For more demonstrations and principles, please see the original paper and effect display:
My ears are right, the sound is too real, the Seed-TTS technology of Byte Beanbao speech synthesis is revealed
  • Paper link: https://arxiv.org/abs/2406.02430
  • Effect display : https://bytedancespeech.github.io/seedtts_tech_report/

Before the release of the technical report, part of Seed-TTS technology has been online for a period of time in C-side products, and has received many real praises from users, and has been widely praised by the outside world. Speech synthesis model and beanbag sound reproduction model are provided for technical commercialization services.

Want to listen to the team’s sharing about the technical highlights, research value, and challenges overcome

Large model of speech generation base

Q: Seed-TTS has been noticed by some insiders. What kind of recognition impressed you?

A: There is a professor who works in speech recognition and later worked in a company. He is an industry insider that I admire very much. At an academic conference not long ago, we demonstrated the demo of Seed-TTS. After watching it, he gave feedback that he wanted to watch it recently. Looking at what can be done in the direction of speech generation, I feel that there is nothing to do in this area. Although I feel that there is still room for improvement, I am very happy after listening to it. Q: Why. Are you happy?

A:
It’s more likely that people say you’re doing well, but this professor was looking for related research topics at the time. During this period, he saw our results and gave us. Positive comments, and I feel that our results are already very good, and we need to find other questions. This is really a high recognition for us

Q: Compared with previous results, what is the difference between Seed-TTS?

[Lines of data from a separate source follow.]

Lemma C2_chunker_roundtrip_and_bound_witness :
  exists chunks,
    split_text_into_chunks (lit "hello  big worldwide  ") 8 = Some chunks /\
    (exists gaps,
        length gaps = length chunks /\
        Forall (fun g => whitespace_only g = true) gaps /\
        lit "hello  big worldwide  " = interleave chunks gaps) /\
    remove_ws (concat chunks) = remove_ws (lit "hello  big worldwide  ") /\
    Forall (fun c => (len c <= 8)%Z) chunks /\
    (exists loop_cuts rest,
        split_text_cuts (lit "hello  big worldwide  ") 8 = Some (loop_cuts ++ rest) /\
        chunks = map fst (loop_cuts ++ rest) /\
        Forall (loop_cut_ok 8) loop_cuts /\
        (rest = [] \/ exists r, rest = [(r, Rest)] /\ r <> [] /\ (len r <= 8)%Z)).
Proof.
  apply (@C2_chunker_roundtrip_and_bound (lit "hello  big worldwide  ") 8).
  - discriminate.
  - lia.
Defined.

(** The branches on that text: one cut at a space, one forced cut, and
    the rest. *)
Example cuts_of_each_kind :
  split_text_cuts (lit "hello  big worldwide  ") 8
  = Some [(lit "hello ", AtSpace); (lit "big", AtSpace);
          (lit "worldwid", Forced); (lit "e", Rest)].
Proof. reflexivity. Qed.

(** A forced cut need not be inside a word longer than max_length: in
    "abcd efgh" with max_length 4 the first four characters hold no
    space, the cut is forced, and no word is longer than 4. *)
Example forced_cut_without_long_word :
  split_text_cuts (lit "abcd efgh") 4
  = Some [(lit "abcd", Forced); (lit "efgh", Rest)] /\
  ~ has_word_longer_than 4 (lit "abcd efgh").
Proof.
  split; [reflexivity|].
  intros [pre [word [post [He [Hw Hlen]]]]].
  pose proof (f_equal (@length char) He) as Hn. rewrite !length_app in Hn.
  unfold len in Hlen. simpl in Hn.
  assert (Hin : In space word).
  { assert (E : nth 4 (pre ++ word ++ post) 0%N = space) by now rewrite <- He.
    rewrite app_nth2 in E by lia. rewrite app_nth1 in E by lia.
    rewrite <- E. apply nth_In. lia. }
  rewrite <- Hw in Hin. unfold remove_ws in Hin. apply filter_In in Hin.
  destruct Hin as [_ Hf]. discriminate.
Qed.

(** ** C3 *)

Lemma strip_whitespace_only (s : str) : whitespace_only s = true -> strip s = [].
Proof.
  intros H. unfold strip.
  assert (lstrip s = []) as ->.
  { induction s as [|c r IH]; simpl in *; [reflexivity|].
    apply andb_prop in H. destruct H as [-> Hr]. auto. }
  reflexivity.
Qed.

(** C3 (as stated) fails for whitespace-only text: the chunker tests the
    text for emptiness, not for blankness, and returns three spaces as
    one chunk. *)
Lemma C3_counterexample :
  whitespace_only (lit "   ") = true /\ (1 <= 10)%Z /\
  split_text_into_chunks (lit "   ") 10 = Some [lit "   "] /\
  split_text_into_chunks (lit "   ") 10 <> Some [].
Proof. repeat split; try reflexivity; try lia; discriminate. Qed.

(** C3, amended -- for every max_length >= 1 the chunker returns zero
    chunks exactly for the empty text; a text of whitespace only never
    reaches the chunker, because [process_file] skips such a document
    right after reading it, without any other effect. *)
Theorem C3_zero_chunks (text : str) (max_length : Z) :
  (1 <= max_length)%Z ->
  (split_text_into_chunks text max_length = Some [] <-> text = []) /\
  (whitespace_only text = true ->
   forall cfg w file,
     doc_content file = Some text ->
     process_file cfg w file = ([Read (doc_path file)], Ended Skipped)).
Proof.
  intros HL. split; [split|].
  - intros H. destruct (split_text_into_chunks_spec text HL) as [chunks [Hs [Hg _]]].
    rewrite H in Hs. injection Hs as <-. now inversion Hg.
  - intros ->. unfold split_text_into_chunks. simpl.
    destruct (Z.gtb_spec (len []) max_length) as [Hgt|_]; [unfold len in Hgt; simpl in Hgt; lia|reflexivity].
  - intros Hw cfg w file Hc.
    unfold process_file, process_file_body. rewrite Hc.
    simpl. rewrite (strip_whitespace_only _ Hw). reflexivity.
Qed.

Lemma C3_zero_chunks_witness :
  (split_text_into_chunks (lit "   ") 2 = Some [] <-> lit "   " = []) /\
  process_file default_config (all_succeed in_index_order)
               (text_file [lit "input"] "blank.txt" "   ")
  = ([Read ([lit "input"] // lit "blank.txt")], Ended Skipped).
Proof.
  destruct (@C3_zero_chunks (lit "   ") 2 ltac:(lia)) as [Hiff Hskip].
  split; [exact Hiff|].
  apply Hskip; reflexivity.
Defined.

(** ** C4 *)

(** C4 (as stated) fails: a short text is returned as it is, not
    stripped. *)
Lemma C4_counterexample :
  (len (lit " a ") <= 5)%Z /\ (1 <= 5)%Z /\ whitespace_only (lit " a ") = false /\
  split_text_into_chunks (lit " a ") 5 = Some [lit " a "] /\
  split_text_into_chunks (lit " a ") 5 <> Some [strip (lit " a ")].
Proof. repeat split; try reflexivity; try lia; discriminate. Qed.

(** C4, amended -- for every non-empty text T and max_length L >= 1 with
    length(T) <= L, the chunker returns exactly the one-element sequence
    [T], the text unchanged (which is [T.strip()] when T has no
    whitespace at either end). *)
Theorem C4_short_text_one_chunk (T : str) (L : Z) :
  (1 <= L)%Z -> (len T <= L)%Z -> T <> [] ->
  split_text_into_chunks T L = Some [T] /\
  (strip T = T -> split_text_into_chunks T L = Some [strip T]).
Proof.
  intros HL Hlen HT.
  assert (split_text_into_chunks T L = Some [T]) as H.
  { unfold split_text_into_chunks. simpl.
    destruct (Z.gtb_spec (len T) L); [lia|].
    destruct T; [congruence|reflexivity]. }
  split; [exact H|]. intros ->. exact H.
Qed.

Lemma C4_short_text_one_chunk_witness :
  split_text_into_chunks (lit "a b") 5 = Some [lit "a b"] /\
  split_text_into_chunks (lit "a b") 5 = Some [strip (lit "a b")].
Proof.
  destruct (@C4_short_text_one_chunk (lit "a b") 5) as [H1 H2].
  - lia.
  - vm_compute. discriminate.
  - discriminate.
  - split; [exact H1|]. apply H2. reflexivity.
Defined.

(** A text made of one space and a word, with no space among the first
    [max_length - 1] characters of the word and more than [max_length]
    characters in all, is cut at 0 first: its first chunk is empty. *)
Lemma leading_space_empty_chunk (word : str) (max_length : Z) :
  (1 <= max_length)%Z ->
  (max_length <= len word)%Z ->
  rindex space (firstn (Z.to_nat max_length - 1) word) = None ->
  exists rest,
    split_text_into_chunks (space :: word) max_length = Some ([] :: rest).
Proof.
  intros HL Hlen Hns. unfold split_text_into_chunks.
  cbn [split_loop]. unfold len in *.
  destruct (Z.gtb_spec (Z.of_nat (length (space :: word))) max_length) as [_|H];
    [|simpl in H; lia].
  assert (Hi : split_index (space :: word) max_length = 0%Z).
  { unfold split_index, rfind, slice_to. rewrite clamp_nonneg by lia.
    replace (Nat.min (Z.to_nat max_length) (length (space :: word)))
      with (S (Z.to_nat max_length - 1)) by (simpl; lia).
    simpl. now rewrite Hns. }
  rewrite Hi.
  destruct (@split_loop_terminates max_length HL (length (space :: word))
                                       (strip (slice_from (space :: word) 0))
                                       ([] ++ [slice_to (space :: word) 0]))
    as [result Hr].
  { apply lstrip_space_head. reflexivity. }
  rewrite Hr. destruct (@split_loop_spec max_length HL _ _ _ _ Hr) as [cs [-> _]].
  exists cs. reflexivity.
Qed.

(** ** C10 *)

(** C10 -- chunks may be empty: there are a text and a max_length >= 1
    for which the chunker returns a sequence that contains the empty
    string.  In " abcdef" with max_length 3 the only space among the
    first three characters is at position 0, so the first cut is at 0. *)
Theorem C10_empty_chunk_possible :
  exists (text : str) (max_length : Z) (chunks : list str),
    (1 <= max_length)%Z /\
    split_index text max_length = 0%Z /\
    split_text_into_chunks text max_length = Some chunks /\
    In [] chunks.
Proof.
  exists (lit " abcdef"), 3%Z, [lit ""; lit "abc"; lit "def"].
  split; [lia|]. split; [reflexivity|]. split; [reflexivity|].
  simpl. auto.
Qed.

A: It is a base model for speech generation, which is slightly different from most speech generation models. Specifically, the traditional TTS is a single-task model, but for the base model, we hope that it can do anything. Task, make any sound, and allow us to control many dimensions at the same time, such as dialects, real people's oral habits, and even phonetic defects such as word swallowing

As long as there are speech methods in the world, English and Japanese. , Chinese, and even dialects in various languages, such as Shaanxi dialect and Henan dialect in Chinese... Or happy, sad, crying, angry, as long as human beings exist, we all want it to come out
.
Q: Have all the above ideas been achieved
?

A: A large part of it has been achieved. Of course, there are some places where it cannot be done, but technology is always moving forward. For example, the current language model is a base, which has a deep understanding at the text level. We also hope to truly make it a "base"

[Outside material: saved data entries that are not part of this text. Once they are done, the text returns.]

(** [cls+] takes a run of one character or more of the class, and the rest
    of the pattern matches what is left. *)
Lemma matches_plus (cls : ascii -> bool) (p : list item) (s : list ascii) :
  matches s (Plus cls :: p) = true <->
  exists run rest,
    s = run ++ rest /\ run <> [] /\ forallb cls run = true
    /\ matches rest p = true.
Proof.
  induction s as [|a s' IH]; cbn [matches].
  - split; [discriminate|].
    intros (run & rest & E & Hne & _). destruct run; [contradiction|discriminate].
  - rewrite andb_true_iff, orb_true_iff. split.
    + intros [Ha [Hp|Hmore]].
      * exists [a], s'. cbn. rewrite Ha. repeat split; [discriminate | exact Hp].
      * apply IH in Hmore. destruct Hmore as (run & rest & -> & _ & Hall & Hp).
        exists (a :: run), rest. cbn. rewrite Ha, Hall.
        repeat split; [discriminate | exact Hp].
    + intros (run & rest & E & Hne & Hall & Hp).
      destruct run as [|b run]; [contradiction|].
      cbn in E, Hall. injection E as -> ->.
      apply andb_true_iff in Hall. destruct Hall as [Ha Hall].
      split; [exact Ha|]. destruct run as [|b' run].
      * left. exact Hp.
      * right. apply IH. exists (b' :: run), rest.
        repeat split; [discriminate | exact Hall | exact Hp].
Qed.

(** What the pattern [/^[^\s@]+@[^\s@]+\.[^\s@]+$/] accepts. *)
Lemma email_shape (email : string) :
  Utils.isValidEmail email = true <->
  exists local domain top : list ascii,
    JSString.chars email = local ++ "@"%char :: domain ++ "."%char :: top
    /\ local <> [] /\ domain <> [] /\ top <> []
    /\ forallb not_space_at local = true
    /\ forallb not_space_at domain = true
    /\ forallb not_space_at top = true.
Proof.
  unfold Utils.isValidEmail, test, email_pattern.
  rewrite matches_plus. split.
  - intros (local & r1 & E1 & N1 & A1 & H1).
    apply matches_lit in H1. destruct H1 as (r2 & -> & H2).
    apply matches_plus in H2. destruct H2 as (domain & r3 & -> & N2 & A2 & H3).
    apply matches_lit in H3. destruct H3 as (r4 & -> & H4).
    apply matches_plus in H4. destruct H4 as (top & r5 & -> & N3 & A3 & H5).
    apply matches_nil in H5. subst r5. rewrite app_nil_r in E1.
    exists local, domain, top. repeat split; assumption.
  - intros (local & domain & top & E & N1 & N2 & N3 & A1 & A2 & A3).
    exists local, ("@"%char :: domain ++ "."%char :: top).
    repeat split; try assumption.
    apply matches_lit. eexists. split; [reflexivity|].
    apply matches_plus. exists domain, ("."%char :: top).
    repeat split; try assumption.
    apply matches_lit. eexists. split; [reflexivity|].
    apply matches_plus. exists top, []. rewrite app_nil_r.
    repeat split; try assumption.
Qed.

(** The e-mail pattern accepts exactly the texts made of a local part, an
    ["@"], a domain, a ["."] and a last part, each of the three of one
    character or more and free of white space and of ["@"]. *)
Theorem valid_email_shape (email : string) :
  Utils.isValidEmail email = true <->
  exists local domain top : list ascii,
    JSString.chars email = local ++ "@"%char :: domain ++ "."%char :: top
    /\ local <> [] /\ domain <> [] /\ top <> []
    /\ forallb not_space_at local = true
    /\ forallb not_space_at domain = true
    /\ forallb not_space_at top = true.
Proof. exact (email_shape email). Qed.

Q: The challenge of making a "base model" is. Where?

A:
The first thing is that the detailed modeling is better.
In the past, TTS was easy to implement as a broadcasting system, but it sounded like a "machine sound". Modeling, and sounding like a human, requires a lot of detail. In particular, humans are very sensitive to their own sounds. Even if the meows of puppies and kittens are not natural, they may not be heard. However, there is a problem with human speech, which sounds very "mechanical".
Second, it requires high naturalness and high stability. Most of the mainstream TTS in the past two years were based on prior knowledge and duration models, which were defined for each phone, but limited expressiveness from the bottom. If you remove these, there will be stability and naturalness issues, which is another challenge.

The third is that the data coverage (Data Coverage) is very large. We want to replicate anyone’s voice and various language dialects, including replicating imperfections in human pronunciation, such as word swallowing and non-standard pronunciation. In order to reconstruct these features and restore "imperfections", the data coverage (Data Coverage) must be high. Previously, the data used in the industry were on the order of hundreds or thousands of hours, and there were models on the order of tens of thousands of hours. The data used by Seed-TTS was much larger than before. Such a large amount of data will also bring about the balance between quality and quantity, which is also a difficulty.

Fourth , model design. In such a large-scale situation, how to design a model to achieve better effects in all aspects is also a big challenge.

Finally, there’s the engineering challenge. As mentioned above, our data is large in magnitude and model complexity is high, which will naturally bring about engineering problems, which few people have solved before.

Q: From a technical perspective, what is the value of solving these challenges?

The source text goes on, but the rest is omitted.